Business News of Friday, 20 November 2020
There appears to be a new focus on African fintech start-ups in recent times. Owing to this, the fintech space in Africa has become the biggest funded sector, per the latest figures. In 2019, African fintech start-ups received US$2 billion in venture capital funding.
Fast forward to 2020 and the buzz continues unabated. Recently, American e-payments firm Stripe ventured into the African e-commerce market by acquiring Nigerian startup firm Paystack.
Also, Dubai’s Network International acquired Nairobi-based fintech DPO Group for US$288 million. In addition, WorldRemit Ltd., a U.K. online money transfer company, acquired Africa focused remittance company Sendwave for US$500 million.
The latest African fintech to attract the attention of venture capitalists is Chipper Cash. The firm offers a cross-border, peer-to-peer payments service in African countries such as Ghana, Uganda, Nigeria, Tanzania, Rwanda, South Africa and Kenya.
The firm currently has 3 million users on its platform and processes an average of 80,000 transactions daily, according to Techcrunch. It raised US$30 million in a Series B funding round led by Ribbit Capital, a U.S based VC firm that invests in early-stage startups.
One of the participants in the Series B funding round is Bezos Expeditions, the personal VC fund of Jeff Bezos, the founder of Amazon and the world’s richest man. According to Crunchbase data, the investment in Chipper Cash would be the first in Africa for Bezos Expeditions.
It appears Bezos’ interest in the fintech startup was precipitated by its success in raising funding and its future prospect. In May 2019, it raised $2.4 million in seed funding in a round led by Deciens Capital.
Seven months later, it raised US$6 million in Series A funding led by Deciens Capital and Raptor Group. Between these two periods, its users increased from 70,000 to 600,000.
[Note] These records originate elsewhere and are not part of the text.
Lemma decrementStock_twice_witness :
  stockOf (ProductsService.decrementStock 2 3
             (ProductsService.decrementStock 2 2 demoStore).1).1 2 = Some 0 ∧
  (ProductsService.decrementStock 2 3
     (ProductsService.decrementStock 2 2 demoStore).1).1
  = (ProductsService.decrementStock 2 5 demoStore).1.
Proof.
  destruct (decrementStock_twice demoStore 2 2 3) as [_ Hsame]; [lia | lia |].
  split; [reflexivity | by apply Hsame].
Defined.

(** X3: after [updateStock(id, q)] on an existing product, [findOne(id)]
    returns that product with stock [q] and every other field as before; the
    rows of the other products are untouched, and so are all other tables. *)
Theorem updateStock_then_findOne (st : Store) (id quantity : Z) (r : ProductRow)
        (Hrow : products st !! id = Some r) :
  let st' := (ProductsService.updateStock id quantity st).1 in
  ProductsService.findOne id st'
    = (st', Ok (ProductsService.withStock quantity (ProductsService.loadProduct st id r))) ∧
  (ProductsService.updateStock id quantity st).2
    = Ok (ProductsService.withStock quantity (ProductsService.loadProduct st id r)) ∧
  (∀ k, k ≠ id → products st' !! k = products st !! k) ∧
  sameButProducts st st'.
Proof.
  simpl. split; [|split; [|split]].
  - rewrite updateStock_eq, Hrow. simpl. unfold ProductsService.findOne. simpl.
    by rewrite lookup_insert_eq.
  - by rewrite updateStock_eq, Hrow.
  - intros k Hk. rewrite updateStock_eq, Hrow. simpl. by rewrite lookup_insert_ne.
  - apply updateStock_frame.
Qed.

Lemma updateStock_then_findOne_witness :
  (ProductsService.findOne 1 (ProductsService.updateStock 1 40 demoStore).1).2
  = Ok (mkProduct 1 "Pen" 2.5%float 40 20 (Some 7) (Some (mkCategory 7 "Office"))).
Proof.
  destruct (updateStock_then_findOne demoStore 1 40
              (mkProductRow "Pen" 2.5%float 1 20 (Some 7)) eq_refl) as [Hfind _].
  simpl in Hfind. by rewrite Hfind.
Defined.

(** X4: [updateStock] on an id that has no row throws "Product #id not
    found" and writes nothing; and of two updates of one product the later
    one wins: the store is the one the later update alone leaves. *)
Theorem updateStock_missing_and_overwrite (st : Store) (id q1 q2 : Z) :
  (products st !! id = None →
   ProductsService.updateStock id q1 st
     = (st, Err (NotFoundException ("Product #" +:+ pretty id +:+ " not found")))) ∧
  (ProductsService.updateStock id q2 (ProductsService.updateStock id q1 st).1).1
    = (ProductsService.updateStock id q2 st).1.
Proof.
  split.
  - intros Hnone. by rewrite updateStock_eq, Hnone.
  - rewrite !updateStock_eq.
    destruct (products st !! id) as [r|] eqn:E; simpl.
    + rewrite lookup_insert_eq. simpl. unfold set_products. simpl.
      by rewrite insert_insert_eq.
    + by rewrite E.
Qed.

Lemma updateStock_missing_and_overwrite_witness :
  ProductsService.updateStock 9 4 demoStore
    = (demoStore, Err (NotFoundException "Product #9 not found")) ∧
  stockOf (ProductsService.updateStock 2 8 (ProductsService.updateStock 2 4 demoStore).1).1 2
    = Some 8.
Proof.
  destruct (updateStock_missing_and_overwrite demoStore 9 4 4) as [Hmissing _].
  split; [by apply Hmissing | reflexivity].
Defined.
Chipper Cash was founded two years ago in San Francisco by Ugandan Ham Serunjogi and Ghanaian Maijid Moujaled. The two met while studying at Grinnell College.
After college, they had stints in big tech firms: Facebook for Serunjogi and Flickr and Yahoo! for Moujaled.
Co-founder Serunjogi believes having the backing of Bezos has incredible benefits beyond the venture. “It’s a big deal when a world-class investor like Bezos or Ribbit goes out of their sweet spot to a new area where they previously haven’t done investments,” he said, according to Techcrunch.
“Ultimately, the winner of those things happening in the African tech ecosystem overall, as it will bring more investment from firms of that calibre to African startups.”
In June 2020, Chipper Cash reached a monthly payments value of $100 million, Serunjogi, the startup’s chief executive said. It plans to expand its products to include business payments solutions, crypto-currency trading options, and investment service and operations in other countries.
To this end, it has added beta dropdowns on its website and app to buy and sell Bitcoin and invest in U.S. stocks from Africa — the latter through a partnership with U.S. financial services company DriveWealth.
“We’ll launch [the stock product] in Nigeria first so Nigerians have the option to buy fractional stocks — Tesla shares, Apple shares or Amazon shares and others — through our app. We’ll expand into other countries thereafter,” said Serunjogi.
On the business financial services side, the startup plans to offer more API payment solutions. “We’ve been getting a lot of requests from people on our P2P platform, who also have business enterprises, to be able to collect payments for sale of goods,” explained Serunjogi.